Task instructions
If a line in the listing includes the word "negb", copy it out.
=== Section Start ===
(* ===== verification/ConversationCodec.v ===== *)
(** * ConversationCodec: a conversation item as msgpack

    What [#[derive(Serialize, Deserialize)]] makes of the records of
    [clients/rust/src/types/{conversation,provenance}.rs]: a struct is a map from the names that
    [serde(rename)] gives its fields, without the fields that [skip_serializing_if] skips. A field
    that was skipped is missing when the item is read: [decode_msgpack_into] refuses it, since no
    field has a default. The server takes the metadata of a context from the same bytes. *)

From S2P Require Import Prelude Bytes External Metadata ClientWire Encoding Conversation.

Open Scope N_scope.

(** ** What derive makes of a type

    [ser] and [de] are its [Serialize] and [Deserialize]; [typed] holds of the values that Rust's
    type has, and [full] of those in which no field is skipped. *)
Class Codec (A : Type) : Type := {
  ser : A → SerdeValue;
  de : Value → option A;
  typed : A → Prop;
  full : A → bool
}.

(** The conditions of [skip_serializing_if]. *)
Class Skip (A : Type) : Type := skipped : A → bool.
#[export] Instance skip_string : Skip rstr := λ s, bool_decide (s = []).
#[export] Instance skip_vec {A} : Skip (list A) := λ l, match l with [] => true | _ => false end.
#[export] Instance is_zero_i64 : Skip Z := λ z, (z =? 0)%Z.
#[export] Instance is_false : Skip bool := negb.
#[export] Instance map_is_empty : Skip (gmap rstr rstr) := λ m, bool_decide (m = ∅).

(** The fields of a struct that is written, in a [BTreeMap]. *)
Definition field {A} `{Codec A} (name : rstr) (a : A) : rstr * option SerdeValue :=
  (name, Some (ser a)).
Definition skip_field {A} `{Codec A, Skip A} (name : rstr) (a : A) : rstr * option SerdeValue :=
  (name, if skipped a then None else Some (ser a)).
Definition option_field {A} `{Codec A} (name : rstr) (o : option A) : rstr * option SerdeValue :=
  (name, Some (SOption (ser <$> o))).
Definition stop_if_done (op : ConsumeOptions) (st : Consume) (w : W) : W :=
  if done_now op st then tl_cancel w else w.

(** The body of the loop after its two checks. *)
Definition consume_round (op : ConsumeOptions) (st : Consume) (w : W) : Consume * W :=
  let s := poll (co_events st) tl_try_event take_event close_events (st, false, w) in
  let s := poll (co_errs s.1.1) tl_try_err (λ e, take_error (GotError e)) close_errs s in
  let s := poll (co_turn_errs s.1.1) tl_try_turn_err (λ e, take_error (GotTurnError e))
             close_turn_errs s in
  let '(st, progressed, w) := poll (co_turns s.1.1) tl_try_turn take_turn close_turns s in
  let w := stop_if_done op st w in
  (st, if progressed then w else tl_sleep 50 w).

Definition all_closed (st : Consume) : bool :=
  negb (co_events st) && negb (co_errs st) && negb (co_turn_errs st) && negb (co_turns st).

(** [consume] for a number of rounds: [None] while it goes on. *)
Fixpoint consume (op : ConsumeOptions) (rounds : nat) (st : Consume) (w : W) : option (Consume * W) :=
  match rounds with
  | O => None
  | S rounds =>
      let (cancelled, w) := tl_is_cancelled w in
      if cancelled then Some (st, w)
      else if all_closed st then Some (st, w)
      else let (st, w) := consume_round op st w in consume op rounds st w
  end.
End consume.
(* ===== verification/CxtxTurns.v ===== *)
(** * CxtxTurns: the turns that the proxy records

    [cxtx/src/turns.rs]: what is observed of the traffic as items of a conversation. The clock,
    the process and the texts of dates and of indented JSON are arguments or parameters. *)

From S2P Require Import Prelude Bytes External Json Conversation CxtxProvider.

Open Scope N_scope.

(** [serde_json::to_string_pretty], and the two texts of an instant: [serde] and
    [format("%Y-%m-%dT%H:%M:%SZ")]. Instants are milliseconds. *)
Class TurnText : Type := {
  json_pretty : json → rstr;
  date_json : Z → rstr;
  date_title : Z → rstr
}.

Record ToolCallRecord : Type := mkToolCallRecord {
  tr_call_id : rstr;
  tr_name : rstr;
  tr_args : rstr
}.
Definition tool_call_record (call_id name args : rstr) : ToolCallRecord :=
  mkToolCallRecord call_id name args.

Inductive HistoryItem : Type :=
| HUserInput (text : rstr) (files : list rstr)
| HAssistantTurn (text : rstr) (tool_calls : list ToolCallRecord) (model finish_reason : option rstr)
| HToolResult (call_id content : rstr) (is_error : bool).

#[export] Instance tool_call_record_eq_dec : EqDecision ToolCallRecord.
Proof. solve_decision. Defined.
#[export] Instance history_item_eq_dec : EqDecision HistoryItem.
Proof. solve_decision. Defined.

Record ArtifactRefs : Type := mkArtifactRefs {
  ar_request_path : option rstr;
  ar_response_path : option rstr;
  ar_stream_path : option rstr
}.
Definition no_artifacts : ArtifactRefs := mkArtifactRefs None None None.
Definition with_request_path (path : option rstr) (refs : ArtifactRefs) : ArtifactRefs :=
  mkArtifactRefs path (ar_response_path refs) (ar_stream_path refs).
Definition with_response_path (path : option rstr) (refs : ArtifactRefs) : ArtifactRefs :=
  mkArtifactRefs (ar_request_path refs) path (ar_stream_path refs).
Definition with_stream_path (path : option rstr) (refs : ArtifactRefs) : ArtifactRefs :=
  mkArtifactRefs (ar_request_path refs) (ar_response_path refs) path.

Record TurnEnvelope : Type := mkTurnEnvelope {
  te_ordinal : N;
  te_item : ConversationItem
}.

(** [session.rs]: [CapturedSession], which items mention. *)
Record CapturedSession : Type := mkCapturedSession {
  cs_session_id : rstr;
  cs_provider_kind : rstr;
  cs_child_command : rstr;
  cs_child_args : list rstr;
  cs_started_at : Z
}.

Section turns.
Context `{TurnText} (wrapper_version : rstr).

Definition context_metadata (p : ProviderKind) (session : CapturedSession) (ps : Process) (now : Z)
    (allowlisted_env : environment) (extra_labels : list rstr) : ContextMetadata :=
  let custom : gmap rstr rstr :=
    <[$"wrapper_version" := wrapper_version]>
      (<[$"wrapper_command" := cs_child_command session]>
        (<[$"provider_kind" := provider_name p]>
          {[$"stable_session_id" := cs_session_id session]})) in
  let owner := match ps_env ps !! $"USER" with
               | Some user => user
               | None => default ($"unknown") (ps_env ps !! $"LOGNAME")
               end in
  let provenance :=
    capture_process_provenance ps now ($"cxtx") wrapper_version
      [with_on_behalf_of owner ($"cli") [];
       with_env_vars (Some (map fst (map_to_list allowlisted_env)));
       with_sdk ($"cxtx") wrapper_version] in
  attach_provenance
    (mkContextMetadata (client_tag p)
       (client_tag p ++ $" " ++ cs_child_command session ++ $" " ++ date_title (cs_started_at session))
       (labels p ++ extra_labels) custom None)
    provenance.

Definition turn_id (session_id : rstr) (ordinal : N) (exchange_id : rstr) : rstr :=
  session_id ++ $":" ++ show_N ordinal ++ $":" ++ exchange_id.

Definition pretty_json (value : json) : rstr := json_pretty value.

Definition system_item (session : CapturedSession) (ordinal : N) (exchange_id kind title : rstr)
    (payload : json) (now : Z) : ConversationItem :=
  with_id (turn_id (cs_session_id session) ordinal exchange_id)
    (with_title title (build_system kind (pretty_json payload) now)).

(** [json!] of an optional value, and of [ArtifactRefs]. *)
Definition json_artifacts (refs : ArtifactRefs) : json :=
  object (opt_entry ($"request_path") JString (ar_request_path refs)
          ++ opt_entry ($"response_path") JString (ar_response_path refs)
          ++ opt_entry ($"stream_path") JString (ar_stream_path refs)).

Definition session_start_item (session : CapturedSession) (p : ProviderKind) (ordinal : N)
    (child_pid : option N) (metadata : ContextMetadata) (now : Z) : ConversationItem :=
  let payload := object [
    ($"stable_session_id", JString (cs_session_id session));
    ($"provider_kind", JString (provider_name p));
    ($"child_command", JString (cs_child_command session));
    ($"child_args", json_strings (cs_child_args session));
    ($"child_pid", json_opt json_nat child_pid);
    ($"started_at", JString (date_json (cs_started_at session)))] in
  with_context_metadata metadata
    (system_item session ordinal ($"wrapper-session-start") SystemKindInfo ($"session_start") payload now).

Definition session_end_item (session : CapturedSession) (ordinal : N) (exit_code : Z) (success : bool)
    (now : Z) : ConversationItem :=
  system_item session ordinal ($"wrapper-session-end")
    (if success then SystemKindInfo else SystemKindError) ($"session_end")
    (object [($"stable_session_id", JString (cs_session_id session));
             ($"child_exit_code", json_i64 exit_code);
             ($"success", JBool success)]) now.

Definition ingest_state_item (session : CapturedSession) (ordinal : N) (title kind : rstr)
    (queue_depth : N) (error : option rstr) (now : Z) : ConversationItem :=
  let exchange_id := if bool_decide (title = $"ingest_degraded") then $"wrapper-ingest-degraded"
                     else $"wrapper-ingest-recovered" in
  system_item session ordinal exchange_id kind title
    (object [($"stable_session_id", JString (cs_session_id session));
             ($"queue_depth", json_nat queue_depth);
             ($"error", json_opt JString error)]) now.

Definition rewrite_item (session : CapturedSession) (ordinal : N) (exchange_id : rstr)
    (previous_len new_len : N) (artifact_refs : ArtifactRefs) (now : Z) : ConversationItem :=
  system_item session ordinal exchange_id SystemKindRewind ($"history_rewrite_detected")
    (object [($"stable_session_id", JString (cs_session_id session));
             ($"previous_history_len", json_nat previous_len);
             ($"new_history_len", json_nat new_len);
             ($"artifacts", json_artifacts artifact_refs)]) now.

Definition provider_error_item (session : CapturedSession) (ordinal : N) (exchange_id title message : rstr)
    (provider_request_id : option rstr) (artifact_refs : ArtifactRefs) (now : Z) : ConversationItem :=
  system_item session ordinal exchange_id SystemKindError title
    (object [($"stable_session_id", JString (cs_session_id session));
             ($"message", JString message);
             ($"provider_request_id", json_opt JString provider_request_id);
             ($"artifacts", json_artifacts artifact_refs)]) now.

(** [.filter(|s| !s.is_empty())]. *)
Definition non_empty (o : option rstr) : option rstr :=
  match o with Some [] => None | _ => o end.

Definition pending_tool_call (tool_call : ToolCallRecord) : ToolCallItem :=
  tool_with_status ToolCallStatusPending
    (build_tool_call_item (tr_call_id tool_call) (tr_name tool_call) (tr_args tool_call)).

Definition history_item_to_conversation_item (session : CapturedSession) (ordinal : N)
    (exchange_id : rstr) (item : HistoryItem) (now : Z) : ConversationItem :=
  let id := turn_id (cs_session_id session) ordinal exchange_id in
  match item with
  | HUserInput text files => with_id id (new_user_input text files now)
  | HAssistantTurn text tool_calls model finish_reason =>
      let builder := build_assistant_turn text now in
      let builder := foldl (λ b tool_call, with_tool_call (pending_tool_call tool_call) b)
                       builder tool_calls in
      let builder := match non_empty finish_reason with
                     | Some reason => with_finish_reason reason builder
                     | None => builder
                     end in
      let builder := match non_empty model with
                     | Some model => with_full_metrics (mkTurnMetrics 0 0 0 None None None model) builder
                     | None => builder
                     end in
      with_id id builder
  | HToolResult call_id content is_error =>
      let builder := build_tool_result call_id content now in
      with_id id (if is_error then with_error builder else builder)
  end.

End turns.
(* ===== verification/CxtxSession.v ===== *)
(** * CxtxSession: the session of the proxy

    [cxtx/src/session.rs]: the ordinals of turns and exchanges, and the history of the
    conversation as the provider saw it last, which the next request is compared with. Each
    operation holds the lock of [MutableState]: it is a function on that state, and the clock does
    not advance in it. *)

From S2P Require Import Prelude Bytes External Json Conversation CxtxProvider CxtxTurns.

Open Scope N_scope.

(** [SessionRuntimeInner] without its mutable parts. *)
Record Session : Type := mkSession {
  ss_session : CapturedSession;
  ss_provider : ProviderKind;
  ss_metadata : ContextMetadata
}.

(** [MutableState], with the process id of the child, 0 while it is not known. *)
Record SessionState : Type := mkSessionState {
  st_next_turn_ordinal : N;
  st_next_exchange_ordinal : N;
  st_observed_history : list HistoryItem;
  st_child_pid : N
}.
Definition session_state_new : SessionState := mkSessionState 0 0 [] 0.

Definition set_history (history : list HistoryItem) (st : SessionState) : SessionState :=
  mkSessionState (st_next_turn_ordinal st) (st_next_exchange_ordinal st) history (st_child_pid st).

(** [format!("exchange-{:04}", n)]. *)
Definition show_padded (width : nat) (n : N) : rstr :=
  replicate (width - length (show_N n)) Byte.x30 ++ show_N n.

Definition next_exchange_id (st : SessionState) : rstr * SessionState :=
  let n := wrap64 (st_next_exchange_ordinal st + 1) in
  ($"exchange-" ++ show_padded 4 n,
   mkSessionState (st_next_turn_ordinal st) n (st_observed_history st) (st_child_pid st)).

Definition next_turn_ordinal (st : SessionState) : N * SessionState :=
  let n := wrap64 (st_next_turn_ordinal st + 1) in
  (n, mkSessionState n (st_next_exchange_ordinal st) (st_observed_history st) (st_child_pid st)).

Definition set_child_pid (pid : option N) (st : SessionState) : SessionState :=
  mkSessionState (st_next_turn_ordinal st) (st_next_exchange_ordinal st) (st_observed_history st)
    (default 0 pid).
Definition child_pid (st : SessionState) : option N :=
  if st_child_pid st =? 0 then None else Some (st_child_pid st).

Fixpoint common_prefix_len (xs ys : list HistoryItem) : nat :=
  match xs, ys with
  | x :: xs, y :: ys => if decide (x = y) then S (common_prefix_len xs ys) else O
  | _, _ => O
  end.

Definition normalize_history_item (item : HistoryItem) : HistoryItem :=
  match item with
  | HAssistantTurn text tool_calls _ _ => HAssistantTurn text tool_calls None None
  | _ => item
  end.

Section session.
Context `{TurnText} (s : Session).

Definition session_runtime_new (wrapper_version : rstr) (p : ProviderKind) (session_id : rstr)
    (child_args : list rstr) (ps : Process) (now : Z) (allowlisted_env : environment)
    (extra_labels : list rstr) : Session :=
  let session := mkCapturedSession session_id (provider_name p) (command_name p) child_args now in
  mkSession session p (context_metadata wrapper_version p session ps now allowlisted_env extra_labels).

(** A turn with the next ordinal. *)
Definition envelope (item : N → ConversationItem) (st : SessionState) : TurnEnvelope * SessionState :=
  let '(ordinal, st) := next_turn_ordinal st in (mkTurnEnvelope ordinal (item ordinal), st).

Definition session_start_turn (now : Z) (st : SessionState) : TurnEnvelope * SessionState :=
  envelope (λ ordinal, session_start_item (ss_session s) (ss_provider s) ordinal (child_pid st)
                         (ss_metadata s) now) st.
Definition session_end_turn (exit_code : Z) (success : bool) (now : Z) (st : SessionState)
    : TurnEnvelope * SessionState :=
  envelope (λ ordinal, session_end_item (ss_session s) ordinal exit_code success now) st.
Definition ingest_degraded_turn (queue_depth : N) (error : rstr) (now : Z) (st : SessionState)
    : TurnEnvelope * SessionState :=
  envelope (λ ordinal, ingest_state_item (ss_session s) ordinal ($"ingest_degraded")
                         SystemKindWarning queue_depth (Some error) now) st.
Definition ingest_recovered_turn (queue_depth : N) (now : Z) (st : SessionState)
    : TurnEnvelope * SessionState :=
  envelope (λ ordinal, ingest_state_item (ss_session s) ordinal ($"ingest_recovered")
                         SystemKindInfo queue_depth None now) st.
Definition provider_error_turn (exchange_id title message : rstr) (provider_request_id : option rstr)
    (artifact_refs : ArtifactRefs) (now : Z) (st : SessionState) : TurnEnvelope * SessionState :=
  envelope (λ ordinal, provider_error_item (ss_session s) ordinal exchange_id title message
                         provider_request_id artifact_refs now) st.

(** The turns of the items of a history, one after the other. *)
Fixpoint history_turns (exchange_id : rstr) (items : list HistoryItem) (now : Z) (st : SessionState)
    : list TurnEnvelope * SessionState :=
  match items with
  | [] => ([], st)
  | item :: items =>
      let '(turn, st) :=
        envelope (λ ordinal, history_item_to_conversation_item (ss_session s) ordinal exchange_id
                               item now) st in
      let '(turns, st) := history_turns exchange_id items now st in
      (turn :: turns, st)
  end.

Definition observe_request_history (exchange_id : rstr) (history : list HistoryItem)
    (artifact_refs : ArtifactRefs) (now : Z) (st : SessionState) : list TurnEnvelope * SessionState :=
  let previous := st_observed_history st in
  let normalized_history := map normalize_history_item history in
  let prefix_len := common_prefix_len previous normalized_history in
  let '(rewrites, st) :=
    if (prefix_len <? length previous)%nat then
      let '(turn, st) :=
        envelope (λ ordinal, rewrite_item (ss_session s) ordinal exchange_id (len previous)
                               (len history) artifact_refs now) st in
      ([turn], st)
    else ([], st) in
  let '(turns, st) := history_turns exchange_id (drop prefix_len history) now st in
  (rewrites ++ turns, set_history normalized_history st).

Definition append_history_item (exchange_id : rstr) (item : HistoryItem) (now : Z) (st : SessionState)
    : TurnEnvelope * SessionState :=
  let '(turn, st) :=
    envelope (λ ordinal, history_item_to_conversation_item (ss_session s) ordinal exchange_id item
                           now) st in
  (turn, set_history (st_observed_history st ++ [normalize_history_item item]) st).

End session.
(* ===== verification/CxtxLedger.v ===== *)
(** * CxtxLedger: the ledger of a session

    [cxtx/src/ledger.rs]: what the proxy writes about a session below [.scratch/cxtx/sessions/]. An
    operation changes the state under its lock, releases it, and then takes a snapshot that it
    writes. Files belong to the world [W]; the text of the ledger is [serde_json]'s. *)

From S2P Require Import Prelude Bytes External Json JsonCodec Conversation CxtxProvider CxtxTurns.
From S2P Require Import CxtxSession.

Open Scope N_scope.

Record ExchangeArtifactRecord : Type := mkExchangeArtifactRecord {
  er_exchange_id : rstr;
  er_endpoint : option rstr;
  er_model : option rstr;
  er_provider_request_id : option rstr;
  er_status_code : option N;
  er_request_path : option rstr;
  er_response_path : option rstr;
  er_stream_path : option rstr
}.
Definition exchange_default (exchange_id : rstr) : ExchangeArtifactRecord :=
  mkExchangeArtifactRecord exchange_id None None None None None None None.

Record SessionLedger : Type := mkSessionLedger {
  sl_session_id : rstr;
  sl_provider_kind : rstr;
  sl_child_command : rstr;
  sl_child_args : list rstr;
  sl_started_at : Z;
  sl_ended_at : option Z;
  sl_child_pid : option N;
  sl_child_exit_code : option Z;
  sl_cxdb_context_id : option N;
  sl_delivery_state : rstr;
  sl_queue_depth : N;
  sl_appended_sequences : list N;
  sl_provider_request_ids : list rstr;
  sl_last_delivery_error : option rstr;
  sl_artifacts_root : rstr;
  sl_exchanges : list ExchangeArtifactRecord
}.
(** The request with its route. *)
Definition routed_request_program (request : PxRequest) (body : bytes) (protocol : ProtocolKind)
    (upstream_url : Url) : Program W (result ProxyError PxResponse) :=
  let content_type := header_value (pq_headers request) ($"content-type") in
  let request_json := json_body content_type body in
  exchange_id ←ₚ call_session (λ _, next_exchange_id);
  request_artifact ←ₚ call_ledger (record_request paths exchange_id (uri_path (pq_uri request))
    (request_json ≫= find_model_field) content_type body request_json);
  match request_artifact with
  | Err err => Done (Err (LedgerFailed err))
  | Ok request_artifact =>
      let refs := with_request_path (Some request_artifact) no_artifacts in
      prepared ←ₚ call_session (protocol_prepare_exchange protocol exchange_id body refs);
      hand_over (pe_request_turns prepared) ;ₚ
      response ←ₚ call_send (mkUpRequest (pq_method request) upstream_url
        (forwardable_headers (pq_headers request)) body);
      match response with
      | Err err =>
          let text := $"upstream request failed: " ++ err in
          call_error exchange_id ($"upstream_transport_error") text None refs ;ₚ Done (Ok (bad_gateway text))
      | Ok response =>
          let request_id := request_id_from_headers (py_provider state) (ur_headers response) in
          if is_event_stream (ur_headers response) then
            downstream ←ₚ stream_response_program response request_id prepared refs; Done (Ok downstream)
          else body_response_program response request_id prepared refs
      end
  end.
Definition handle_proxy_request_program (request : PxRequest) : Program W (result ProxyError PxResponse) :=
  if negb (py_attached state) then Done (Err NotAttached) else
  match pq_body request with
  | Err err => Done (Err (BodyRead err))
  | Ok body =>
      match resolve_route (py_provider state) (py_upstream state) (pq_uri request) with
      | Err err => Done (Err (RouteFailed err))
      | Ok (protocol, upstream_url) => routed_request_program request body protocol upstream_url
      end
  end.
=== Section End ===
Exercise result
#[export] Instance is_false : Skip bool := negb.
  negb (co_events st) && negb (co_errs st) && negb (co_turn_errs st) && negb (co_turns st).
  if negb (py_attached state) then Done (Err NotAttached) else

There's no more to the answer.